Preview the new Recipes for Growing Me—9 month edition!
October 28, 2019
With so much focus on early literacy programs aimed to encourage children to read, it is surprising there is not as much focus on reading with our babies! We read to them in the womb, and of course read to them when they’re older and can provide feedback or cues they are enjoying the story—but what about newborns and that first year of infancy? Should we read to babies and does it make a difference? I can’t say that I was the best at reading to my daughter when she was a baby. The first book I attempted to read after she was born was Love You Forever, by Robert Munsch—I was an emotional mess and could hardly breathe, let alone make it through the book! So, let’s just agree that new moms (and dads too) start with something light-hearted and hold off with the ‘Love Me Forever’ type of books so that the first experience our babies have with reading isn’t of their parents sobbing their eyes out!
The Importance of Reading
The benefits of reading to infants are shown in numerous studies comparing literacy scores as children get older.
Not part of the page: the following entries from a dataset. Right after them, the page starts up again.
(* ===== verification/WorldRuns.v ===== *)
(** * WorldRuns: the invariant of a world between steps, and that every step keeps it. *)

From S2P Require Import Prelude Errors Nums Ids Json Wire Integrity Core Registry Migrate Outbox.
From S2P Require Import Storage SimStorage Apply Engine EngineFacts EngineSteps Place Ledger.
From S2P Require Import Server Rng FaultMenu Pressure SimServer SimServerFacts SimReads SimFeed.
From S2P Require Import Invariants InvariantFacts Trace World Deliveries WorldDevices WorldServer WorldSteps.
From S2P Require Import WorldCarry WorldSound WorldPhases WorldClean.
From stdpp Require Import options.

(** Log entries one step may add: a write of the server's own and two full pushes a device. *)
Definition step_entries (w : World) : Z := 1 + 512 * Z.of_nat (length (devices w)).

Section runs.
Context `{Hashes} `{Codec} `{!CodecArrays}.
Hypothesis Henc : ∀ c : Change.t, encodable c.
Variables (σ : ScopeId.t) (η : EntityName.t).

(** A world between steps, with room for [n] more: what is in flight is due in the next step or
    in the one after, in that order. *)
Record world_ok (n : nat) (w : World) : Prop := MkWorldOk {
  ok_sound : sound σ η (λ i, batches_for i (in_flight w)) w;
  ok_idle : idle w;
  ok_held : held w = [];
  ok_flights : ∃ due waiting, in_flight w = due ++ waiting ∧
    Forall (λ f, InFlight.deliver_at_ms f ≤ now_ms w + STEP_MS) due ∧ Forall (step_after w) waiting;
  ok_clean : clean σ w;
  ok_authored : Forall (λ d, Device.commands_authored d + (Z.of_nat n + 1) < u32_mod) (devices w);
  ok_seqs : next_seq (server w) + Z.of_nat n * step_entries w ≤ SEQ_MAX + 1;
}.

Lemma world_ok_weaken m n w : (m ≤ n)%nat → world_ok n w → world_ok m w.
Proof.
  intros Hmn []. split; try done.
  - eapply Forall_impl; [done|]. simpl. lia.
  - unfold step_entries in *. nia.
Qed.

Lemma evolves_room k n w w' :
  evolves σ k n w w' → Forall (λ d, Device.commands_authored d + k + 1 < u32_mod) (devices w) → room w'.
Proof.
  intros [_ _ _ Hd] Hr i d' Hi'. destruct (Forall2_lookup_r _ _ _ _ _ Hd Hi') as (d & Hi & _ & Hn).
  rewrite Forall_forall in Hr. specialize (Hr d (list_elem_of_lookup_2 _ _ _ Hi)). lia.
Qed.

Lemma evolves_authored k n m w w' :
  evolves σ k n w w' → Forall (λ d, Device.commands_authored d + (k + m) < u32_mod) (devices w) →
  Forall (λ d, Device.commands_authored d + m < u32_mod) (devices w').
Proof.
  intros [_ _ _ Hd] Hr. apply Forall_forall. intros d' [i Hi']%list_elem_of_lookup.
  destruct (Forall2_lookup_r _ _ _ _ _ Hd Hi') as (d & Hi & _ & Hn).
  rewrite Forall_forall in Hr. specialize (Hr d (list_elem_of_lookup_2 _ _ _ Hi)). lia.
Qed.
(* ===== verification/WorldQuiet.v ===== *)
(** * WorldQuiet: a quiet world moves on. With no fault left, what a device asked for arrives in
    the next step and is taken, so two steps bring a device that is behind nearer to the head. *)

From S2P Require Import Prelude Errors Nums Ids Json Wire Integrity Core Registry Migrate Outbox.
From S2P Require Import Storage SimStorage Apply Engine EngineFacts EngineSteps Place Ledger.
From S2P Require Import Server Rng FaultMenu Pressure SimServer SimServerFacts SimReads SimFeed.
From S2P Require Import Invariants InvariantFacts Trace World Deliveries WorldDevices WorldServer WorldSteps.
From S2P Require Import WorldCarry WorldSound WorldPhases WorldClean WorldRuns.
From stdpp Require Import options.

(** ** A batch that is in order is taken *)

Section taking.
Context `{Hashes} `{Codec}.
Variables (σ : ScopeId.t) (η : EntityName.t).

Lemma own_class : class_of (reg σ η) η = Some OwnerDraft.
Proof. unfold class_of. cbn. by rewrite lookup_insert_eq. Qed.

(** The simulator's storage always reads, and an owner draft may be overwritten. *)
Lemma stage_own (db : Db.t) cs acc : Forall (own η) cs → ∃ acc', stage_all db (reg σ η) Migrations_new cs acc = Ok acc'.
Proof.
  intros Ho. revert acc. induction Ho as [|c cs Hc _ IH]; intros [sg q]; [by eexists|].
  cbn [stage_all stage_one]. rewrite (own_current σ η c Hc). destruct Hc as (He & Hop & _ & [sn Hsn]). rewrite He, own_class.
  unfold stage_change, current_version. rewrite Hop, Hsn.
  destruct (sg_staged sg !! (Change.entity c, Change.entity_id c)); cbn; apply IH.
Qed.

Lemma refresh_reads sc (en : SimEngine) : (refresh_if_suspect sc en).2 = Ok ().
Proof. unfold refresh_if_suspect. by destruct (negb _). Qed.
Lemma refresh_outbox_reads (en : SimEngine) : (refresh_outbox_if_suspect en).2 = Ok ().
Proof. unfold refresh_outbox_if_suspect. by destruct (negb _). Qed.
Lemma reload_reads sc (en : SimEngine) : (reload_scope sc en).2 = Ok ().
Proof.
  unfold reload_scope, st_bind. pose proof (refresh_reads sc en) as H1. destruct (refresh_if_suspect sc en) as [en1 r1]. cbn in H1. subst r1.
  pose proof (refresh_outbox_reads en1) as H2. destruct (refresh_outbox_if_suspect en1) as [en2 r2]. cbn in *. by subst r2.
Qed.

Lemma commit_transacts (db : Db.t) ops : Db.verdict db = Commit → ∃ s' o, transact db ops = (s', Ok o).
Proof. intros Hv. cbn. rewrite Hv. by eexists _, _. Qed.
(** No device has a command to push. *)
Definition dry : World → Prop := queues (λ _ l, l = []).
Lemma dry_answerable : answerable (λ _ l, l = []).
Proof. by intros i l ids ->. Qed.

(** A move that leaves what is stored. *)
Definition keeps_stored (d d' : Device.t) : Prop := stored d' = stored d.
#[export] Instance keeps_stored_preorder : PreOrder keeps_stored.
Proof. split; [by intros d|]. intros a b c. unfold keeps_stored. congruence. Qed.
Abbreviation stored_moves := (moves keeps_stored).

Lemma stored_trans i x y z : stored_moves i x y → stored_moves i y z → stored_moves i x z.
Proof. apply moves_trans. intros a b c. apply transitivity. Qed.
Lemma stored_stays i w w' : framed w w' → devices w' = devices w → stored_moves i w w'.
Proof. by apply stays_moves. Qed.
Lemma stored_device i f w : (∀ d, devices w !! i = Some d → stored (f d) = stored d) → stored_moves i w (on_device i f w).
Proof. intros Hf. apply on_device_moves. exact Hf. Qed.

Section keeping.
Context `{Hashes} `{Codec}.

Lemma restart_stored i w : stored_moves i w (restart_device i w).
Proof.
  unfold restart_device. destruct (devices (fault i Fault.DeviceRestarted w) !! i) as [d|] eqn:Hd; [|by apply stored_stays].
  destruct (Rng.next_u64 _) as [r seed].
  eapply stored_trans; [by apply (stored_stays i w (set_rng r (fault i Fault.DeviceRestarted w)))|]. apply stored_device.
  intros d' Hd'. cbn in Hd, Hd'. rewrite Hd in Hd'. injection Hd' as <-. unfold stored, durable. cbn.
  by destruct (Db.cursors (Device.db d) !! World.scope w).
Qed.
Lemma kill_stored i w : stored_moves i w (maybe_kill i w).
Proof.
  unfold maybe_kill. destruct (devices w !! i) as [d|]; [|by apply stored_stays]. destruct (Device.pending_kill d); [|by apply stored_stays].
  eapply stored_trans; [|apply restart_stored]. by apply stored_device.
Qed.
Lemma arm_stored i w : stored_moves i w (arm_storage i w).
Proof. eapply moves_weaken; [|apply arm_armed]. intros d d' [Hs _]. apply Hs. Qed.

Lemma batch_outbox σ η s i d b :
  device_ok σ η s i d → owned σ η b → v_outbox (durable (apply_batch b (Device.engine d)).1) = v_outbox (stored d).
Proof using All.
  intros Hok Hown. destruct (apply_batch b (Device.engine d)) as [en' r] eqn:Hb. cbn [fst].
  by destruct (take_owned σ η s i d b en' r Hok Hown Hb) as (_ & _ & [->|(_ & _ & _ & ? & _)]).
Qed.
(** The server accepts what the client builds. A request with more than one command
    passes the server's own [PushRequest::validate]; and whenever some queued command can
    be sent, the request is not empty, so nothing wedges the outbox. *)
Theorem push_accepted_and_progress `{!CodecArrays} protocol budget en en' req :
  outbox_suspect en = false → build_push protocol budget en = (en', Ok (Some req)) →
  ((1 < length (PushRequest.commands req))%nat → PushRequest.validate req = Ok ()) ∧
  (sendable (registry en) (migrations en) (outbox_queue en) ≠ [] → PushRequest.commands req ≠ []).
Proof.
  intros Hs Hb. destruct (build_push_run _ _ _ _ _ Hs Hb) as [(? & _)|(_ & _ & chosen & buf & held & Hl & Ho & ->)];
    [done|]. injection Ho as ->. cbn [PushRequest.commands].
  apply (build_loop_ok _ _ _ _ _ _ []) in Hl as (dn & rest & encs & Hq & -> & _ & Henc & _ & Hmax & Hw & Hst);
    [|constructor|unfold COMMANDS_MAX_COUNT; simpl; lia|left; simpl; lia].
  rewrite app_nil_l in *. split.
  - intros Hlen. destruct Hw as [Hw|[Hw _]]; [lia|]. unfold PushRequest.validate. cbn [PushRequest.commands].
    destruct (Nat.ltb_spec COMMANDS_MAX_COUNT (length (sendable (registry en) (migrations en) dn))); [lia|].
    rewrite encoded_len_to_vec. unfold to_vec. rewrite (encodes_array _ _ Henc). cbn [map_err res_bind].
    by destruct (N.ltb_spec COMMANDS_MAX_TOTAL_BYTES (N.of_nat (length (array_bytes encs)))); [lia|].
  - rewrite Hq. by eapply stops_progress.
Qed.

(** A forced upgrade stops pushes and loses nothing. After [on_upgrade_required] the
    outbox is what it was, the prompt says how many commands wait, a push builds no request
    and changes nothing, and once [upgrade_completed] is called a push from the same queue
    proceeds exactly as it would have without the refusal. *)
Theorem upgrade_keeps_outbox envelope protocol budget en :
  outbox_suspect en = false → upgrade_required en = None →
  let en1 := on_upgrade_required envelope en in
  outbox_queue en1 = outbox_queue en ∧ storage en1 = storage en ∧
  effects en1 = effects en ++ [Emit (UpgradeRequired (ForcedUpgrade.min_protocol envelope)
    (ForcedUpgrade.current_protocol envelope) (ForcedUpgrade.reason envelope) (length (outbox_queue en)))] ∧
  build_push protocol budget en1 = (en1, Ok None) ∧
  (build_push protocol budget (upgrade_completed en1)).2 = (build_push protocol budget en).2.
Proof.
  intros Hs Hu. destruct en; cbn in Hs, Hu; subst. cbv zeta.
  unfold build_push, st_bind, refresh_outbox_if_suspect. cbn.
  split_and!; try done. case_bool_decide; [done|]. by destruct (build_loop _ _ _ _ _ _ _ _) as [[[??]?]|].
Qed.
End push_claims.

Section enqueue_claims.
Context {C E S T ZC : Type} `{!Storage S} `{!StorageLaws S} `{!Compressor ZC} `{Hashes} `{Codec}.
Implicit Types (en : Engine C E S T ZC).

(** A command is accepted only if the registry lets it through, and is durable before
    it is accepted. A command whose target is undeclared or server-authoritative is refused
    with nothing changed; a success means the entry is the last of the queue in storage and
    in memory; a storage failure leaves the queue in memory as it was. *)
Theorem enqueue_durable entry en en' r :
  enqueue entry en = (en', r) →
  match r with
  | Ok _ =>
      (∃ e class, target_of (registry en) (Command.name (OutboxEntry.command entry)) = Some e ∧
         class_of (registry en) e = Some class ∧ class ≠ ServerAuthoritative) ∧
      v_outbox (durable en') = v_outbox (durable en) ++ [entry] ∧
      outbox_queue en' = outbox_queue en ++ [entry]
  | Err (OutboxError.Registry _) => en' = en
  | Err (OutboxError.Storage _) => outbox_queue en' = outbox_queue en ∧ outbox_suspect en' = true
  | Err OutboxError.Encoding => False
  end ∧
  (∀ e, target_of (registry en) (Command.name (OutboxEntry.command entry)) = Some e →
     class_of (registry en) e = Some ServerAuthoritative →
     r = Err (OutboxError.Registry (RegistryError.ServerAuthoritative e))).
Proof using Type*.
  intros Hr. unfold enqueue, engine_transact in Hr.
  destruct (check_command (registry en) (OutboxEntry.command entry)) as [e|er] eqn:Hc.
  - apply check_command_ok in Hc as (Ht & class & Hcl & Hne).
    split; [|intros e' ??; congruence].
    destruct (transact _ _) as [s' [o|se]] eqn:Htx; injection Hr as <- <-; [|done].
    apply transact_ok in Htx as [Hv _]. unfold durable. cbn. rewrite Hv. cbn.
    split_and!; try done; [by eauto|]. by destruct entry.
  - injection Hr as <- <-. split; [done|]. intros e Ht Hcl. do 2 f_equal.
    unfold target_of, class_of in *. unfold check_command in Hc. rewrite Ht in Hc. simpl in Hc.
    destruct (reg_entities (registry en) !! e) as [reg|]; simpl in *; [|done].
    injection Hcl as Hcl. rewrite Hcl in Hc. simpl in Hc. by injection Hc as <-.
Qed.
End enqueue_claims.
(* ===== verification/ClientWitnesses.v ===== *)
(** * ClientWitnesses: each property of the client applied to a concrete engine, storage and
    input, and concrete runs of the behaviours worth recording. *)

From S2P Require Import Prelude Errors Nums Ids Json Wire Integrity Core Registry Migrate.
From S2P Require Import Outbox Storage SimStorage Apply Engine EngineFacts EngineSteps.
From S2P Require Import PushFacts Concrete EngineClaims OutboxClaims.
From stdpp Require Import options.

(** ** Sample runs *)

Lemma run_eq {A B} (p : A * B) r : p.2 = r → p = (p.1, r).
Proof. destruct p. by intros <-. Qed.

(** The run named [en'] is the one the theorem speaks of. *)
Ltac run_now en := unfold en; apply run_eq; vm_compute; reflexivity.
Ltac decide_now := apply (bool_decide_unpack _); vm_compute; exact I.

Definition good_batch : Batch.t :=
  batch_of [upsert 1 note row1 1; upsert 2 event row2 1; upsert 3 note row1 2; tombstone 4 event row2 1]
    5 false (server_digest [(note, row1, 2)]).
Definition stale_batch : Batch.t := batch_of [upsert 1 note row2 1] 1 false hex0.
Definition wrong_batch : Batch.t := batch_of [upsert 6 note row2 1] 6 false hex0.

Definition after_good : demo_engine := (apply_batch good_batch fresh).1.
(** The same storage, with a fault armed for its next transaction. *)
Definition armed (w : StorageVerdict) (en : demo_engine) : demo_engine :=
  set_storage (Db.set_verdict w (storage en)) en.
Definition refused : demo_engine := (apply_batch good_batch (armed FailBeforeCommit fresh)).1.

Definition with_two : demo_engine := (enqueue (queued 2) (enqueue (queued 1) fresh).1).1.
Definition result_of (n : Z) (s : Status) : CommandResult.t :=
  CommandResult.mk (id_of n) s None None.
Definition answers : PushResponse.t := PushResponse.mk (ProtocolVersion.mk 1)
  [result_of 2 Wire.Superseded; result_of 2 Wire.Applied; result_of 9 Wire.Applied].
Definition after_answers : demo_engine := (apply_results answers with_two).1.
Definition envelope1 : ForcedUpgrade.t :=
  ForcedUpgrade.mk (ProtocolVersion.mk 2) (ProtocolVersion.mk 3) (Reason.mk "old").

Lemma fresh_inv : client_inv fresh.
Proof. refine (new_inv _ _ _ _ _ _ _ demo_registry_wf _). reflexivity. Qed.
Lemma armed_inv w : client_inv (armed w fresh).
Proof.
  destruct fresh_inv as ((Hc & Ho) & Hd & Hw). split; [split; [exact Hc|exact Ho]|split; [exact Hd|exact Hw]].
Qed.

(** ** Witnesses *)

Definition reopened : demo_engine := restarted () () () (SimCompressor.with_ratio 1) demo_registry Migrations_new after_good.

Lemma digest_tracks_rows_witness :
  ScopeState.digest (default ScopeState.NEW (scopes reopened !! scope_a)) =
    map_digest (held reopened scope_a (versions_of (durable reopened))) ∧
  (∀ c, v_cursors (durable reopened) !! scope_a = Some c →
     v_digests (durable reopened) !! scope_a =
       Some (ScopeDigest.to_hex (map_digest (held reopened scope_a (versions_of (durable reopened)))))).
Proof.
  apply (digest_tracks_rows fresh reopened scope_a).
  - exact fresh_inv.
  - eapply rtc_l; [|apply rtc_once, step_restart; split; [exact demo_registry_wf|done]].
    apply (step_batch understood fresh good_batch after_good (apply_batch good_batch fresh).2);
      [split; decide_now|]. unfold after_good. by destruct (apply_batch good_batch fresh).
  - decide_now.
Defined.

Lemma apply_batch_exact_witness :
  v_cursors (durable after_good) = <[scope_a := Cursor.mk 5]> ∅ ∧
  versions_of (durable after_good) = rows_effect (Batch.changes good_batch) ∅ ∧
  scopes after_good !! scope_a = Some (position_after fresh good_batch).
Proof.
  destruct (apply_batch_exact fresh after_good good_batch (AppliedBatch.mk 4 false))
    as (_ & _ & _ & Hc & Hs & _ & _ & Hv);
    [exact fresh_inv|decide_now|decide_now|run_now after_good|].
  split_and!; [exact Hc|apply Hv; decide_now|exact Hs].
Defined.

Lemma apply_refusal_total_witness :
  refused = armed FailBeforeCommit fresh ∨
  (scopes refused = scopes fresh ∧ outbox_suspect refused = true).
Proof.
  destruct (apply_refusal_total (armed FailBeforeCommit fresh) refused good_batch
    (ApplyError.Storage (Transient "simulated failure before commit"))) as [H|H];
    [apply armed_inv|decide_now|run_now refused|by left|].
  right. destruct H as (_ & _ & H1 & _ & _ & _ & _ & H2). split; [exact H1|exact H2].
Defined.


Lemma escalation_counts_witness :
  attempts (scope_health scope_a (apply_batch wrong_batch fresh).1) = 1.
Proof.
  pose proof (hr_step scope_a 0 fresh fresh (apply_batch wrong_batch fresh).1 wrong_batch true false
    (AppliedBatch.mk 1 true) (hr_refl scope_a fresh) eq_refl (run_eq _ _ ltac:(compute_now))) as Hrun.
  change (health_run scope_a 1 fresh (apply_batch wrong_batch fresh).1) in Hrun.
  apply (escalation_counts scope_a 1 fresh (apply_batch wrong_batch fresh).1); [compute_now|exact Hrun].
Defined.

Lemma health_survives_restart_witness :
  health (restore_scope_health scope_a 1 false fresh) !! scope_a =
    health (apply_batch wrong_batch fresh).1 !! scope_a.
Proof.
  destruct (health_survives_restart fresh (apply_batch wrong_batch fresh).1 fresh wrong_batch true false
    (AppliedBatch.mk 1 true) 1 false) as [_ H];
    [exact fresh_inv|decide_now|decide_now|vm_compute; discriminate|compute_now|apply run_eq; compute_now|].
  apply H. compute_now.
Defined.

Lemma rebootstrap_is_scoped_witness :
  v_rows (durable (begin_rebootstrap scope_a after_good).1) !! (note, row1) = None ∧
  v_outbox (durable (begin_rebootstrap scope_a after_good).1) = v_outbox (durable after_good).
Proof.
  destruct (rebootstrap_is_scoped after_good (begin_rebootstrap scope_a after_good).1 scope_a)
    as (H1 & _ & _ & _ & H2 & _).
  - eapply client_step_inv; [|exact fresh_inv].
    apply (step_batch understood fresh good_batch after_good (apply_batch good_batch fresh).2);
      [split; decide_now|]. unfold after_good. by destruct (apply_batch good_batch fresh).
  - apply run_eq; compute_now.
  - split; [|exact H2]. rewrite H1. apply decide_True. decide_now.
Defined.

(** The app of a device reads schema 2 of its notes, and knows no migration to it. *)
Definition v2_registry : Registry :=
  register_entity (EntityRegistration.mk note scope_a OwnerDraft v2) Registry_new.
Definition v2_device : demo_engine := set_registry (λ _, v2_registry) (new () () Db.new () (SimCompressor.with_ratio 1)).
(** A row in schema 1, then the same row rewritten in schema 2. *)
Definition old_batch : Batch.t := batch_of [upsert 1 note row1 1] 1 false (server_digest [(note, row1, 1)]).
Definition new_batch : Batch.t :=
  batch_of [Change.mk (Seq.mk 2) note row1 Upsert (Some (snap 2)) (RowVersion.mk 2) v2] 2 false
    (server_digest [(note, row1, 2)]).
Definition quarantining : demo_engine := (apply_batch old_batch v2_device).1.
Definition mended : demo_engine := (apply_batch new_batch quarantining).1.

(** The device is reopened by an app that cannot read the row it is then sent, and answered. *)
Definition reopened_v2 : demo_engine := restarted () () () (SimCompressor.with_ratio 1) v2_registry Migrations_new with_two.
Definition quarantined_v2 : demo_engine := (apply_batch old_batch reopened_v2).1.
Definition answered_v2 : demo_engine := (apply_results answers quarantined_v2).1.

Lemma outbox_never_drops_witness :
  v_quarantine (durable quarantined_v2) ≠ [] ∧ v_outbox (durable answered_v2) = [queued 1] ∧
  (queued 2 ∈ v_outbox (durable answered_v2) ∨
  ((∃ r, (OutboxEntry.id (queued 2), r) ∈ v_resolved (durable answered_v2)) ∧
   ∃ en1 en2 response o, rtc (client_step anything) with_two en1 ∧ apply_results response en1 = (en2, o) ∧
     rtc (client_step anything) en2 answered_v2 ∧
     OutboxEntry.id (queued 2) ∈ (CommandResult.id <$> PushResponse.results response))).
Proof.
  split; [vm_compute; discriminate|]. split; [vm_compute; reflexivity|].
  apply (outbox_never_drops with_two answered_v2 (queued 2)).
  - eapply rtc_l; [by apply (step_restart anything _ () () () (SimCompressor.with_ratio 1) v2_registry Migrations_new)|].
    eapply rtc_l; [apply (step_batch anything _ old_batch quarantined_v2 (apply_batch old_batch reopened_v2).2 I), surjective_pairing|].
    apply rtc_once. apply (step_results anything _ answers _ (apply_results answers quarantined_v2).2), surjective_pairing.
  - right. left.
Defined.

Lemma apply_results_exact_witness :
  v_resolved (durable after_answers) = [(id_of 2, Resolution.Superseded)] ∧
  outbox_queue after_answers = unanswered [id_of 2] (outbox_queue with_two).
Proof.
  destruct (apply_results_exact answers with_two after_answers
    (Resolved.mk [(id_of 2, Resolution.Superseded)] 2)) as (_ & _ & _ & H1 & H2 & _);
    [|compute_now|apply run_eq; compute_now|split; [exact H1|exact H2]].
  eapply client_step_inv; [eapply step_enqueue, run_eq; reflexivity|].
  eapply client_step_inv; [eapply step_enqueue, run_eq; reflexivity|]. exact fresh_inv.
Defined.

Lemma apply_results_idempotent_witness :
  Resolved.unknown (Resolved.mk [] 3) = 3%nat ∧
  outbox_queue (apply_results answers after_answers).1 = outbox_queue after_answers.
Proof.
  destruct (apply_results_idempotent answers with_two after_answers (apply_results answers after_answers).1
    (Resolved.mk [(id_of 2, Resolution.Superseded)] 2) (Resolved.mk [] 3)) as (_ & H1 & H2 & _);
    [compute_now|apply run_eq; compute_now|apply run_eq; compute_now|split; [exact H1|exact H2]].
Defined.


Definition push2 : demo_engine * result (option PushRequest.t) OutboxError.t :=
  build_push (ProtocolVersion.mk 1) 1000 with_two.

(** The same push from an engine that does not trust its queue. *)
Definition distrustful : demo_engine := set_outbox_suspect true (set_queue (λ _, []) with_two).

Lemma push_fills_to_limits_witness :
  ∃ dn rest encs, v_outbox (durable with_two) = dn ++ rest ∧
    [save_note 1; save_note 2] = sendable demo_registry Migrations_new dn ∧
    encodes [save_note 1; save_note 2] encs.
Proof.
  destruct (push_fills_to_limits (ProtocolVersion.mk 1) 1000 distrustful (build_push (ProtocolVersion.mk 1) 1000 distrustful).1
    (PushRequest.mk (ProtocolVersion.mk 1) [save_note 1; save_note 2])) as (dn & rest & encs & H1 & H2 & H3 & _);
    [apply run_eq; compute_now|]. exists dn, rest, encs. split_and!; [exact H1|exact H2|exact H3].
Defined.

Lemma push_accepted_and_progress_witness :
  PushRequest.validate (PushRequest.mk (ProtocolVersion.mk 1) [save_note 1; save_note 2]) = Ok ().
Proof.
  apply (push_accepted_and_progress (ProtocolVersion.mk 1) 1000 with_two push2.1
    (PushRequest.mk (ProtocolVersion.mk 1) [save_note 1; save_note 2]));
    [compute_now|apply run_eq; compute_now|simpl; lia].
Defined.

Lemma upgrade_keeps_outbox_witness :
  build_push (ProtocolVersion.mk 1) 1000 (on_upgrade_required envelope1 with_two) =
    (on_upgrade_required envelope1 with_two, Ok None).
Proof.
  apply (upgrade_keeps_outbox envelope1 (ProtocolVersion.mk 1) 1000 with_two); compute_now.
Defined.

Lemma enqueue_durable_witness :
  v_outbox (durable (enqueue (queued 1) fresh).1) = [queued 1].
Proof.
  destruct (enqueue_durable (queued 1) fresh (enqueue (queued 1) fresh).1 (Ok ())) as [(_ & H & _) _];
    [apply run_eq; compute_now|exact H].
Defined.

(** ** A behaviour worth recording *)



Lemma v2_inv : client_inv v2_device.
Proof.
  exact (new_inv () () Db.new () (SimCompressor.with_ratio 1) v2_registry Migrations_new
    (register_entity_wf _ _ Registry_new_wf) eq_refl).
Qed.

Lemma quarantined_row_diverges_witness :
  (apply_batch new_batch quarantining).2 = Ok (AppliedBatch.mk 1 true) ∧
  versions_of (durable quarantining) = ∅ ∧ versions_of (durable mended) = {[(note, row1) := RowVersion.mk 2]} ∧
  row_hash note row1 (RowVersion.mk 1) mod u128_mod ≠ 0.
Proof.
  destruct (quarantined_row_diverges v2_device quarantining mended old_batch new_batch (AppliedBatch.mk 1 false)
    (AppliedBatch.mk 1 true)) as (H1 & H2 & _ & H3);
    [exact v2_inv|decide_now|reflexivity|decide_now|decide_now| |run_now quarantining|run_now mended|reflexivity|vm_compute; reflexivity|].
  - intros c [->|?%not_elem_of_nil]%elem_of_cons; [right|done]. eexists. split; [by left|reflexivity].
  - split; [vm_compute; reflexivity|]. split; [rewrite H1; vm_compute; reflexivity|]. split; [rewrite H2; vm_compute; reflexivity|].
    apply (H3 (upsert 1 note row1 1) eq_refl); reflexivity.
Defined.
In one study there were 205 families randomized to either an intervention or control group consisting of 5 to 11-month-olds. The intervention group received developmentally appropriate childrens books, educational materials, and advice about sharing books with their children. Results indicated a 40% increase in Child-Centred Literacy Orientation in the intervention group compared to only 16% in the control group. The authors also found that ‘shared reading’ experiences were the best predictor of improved scores and superior to ‘reading aloud’.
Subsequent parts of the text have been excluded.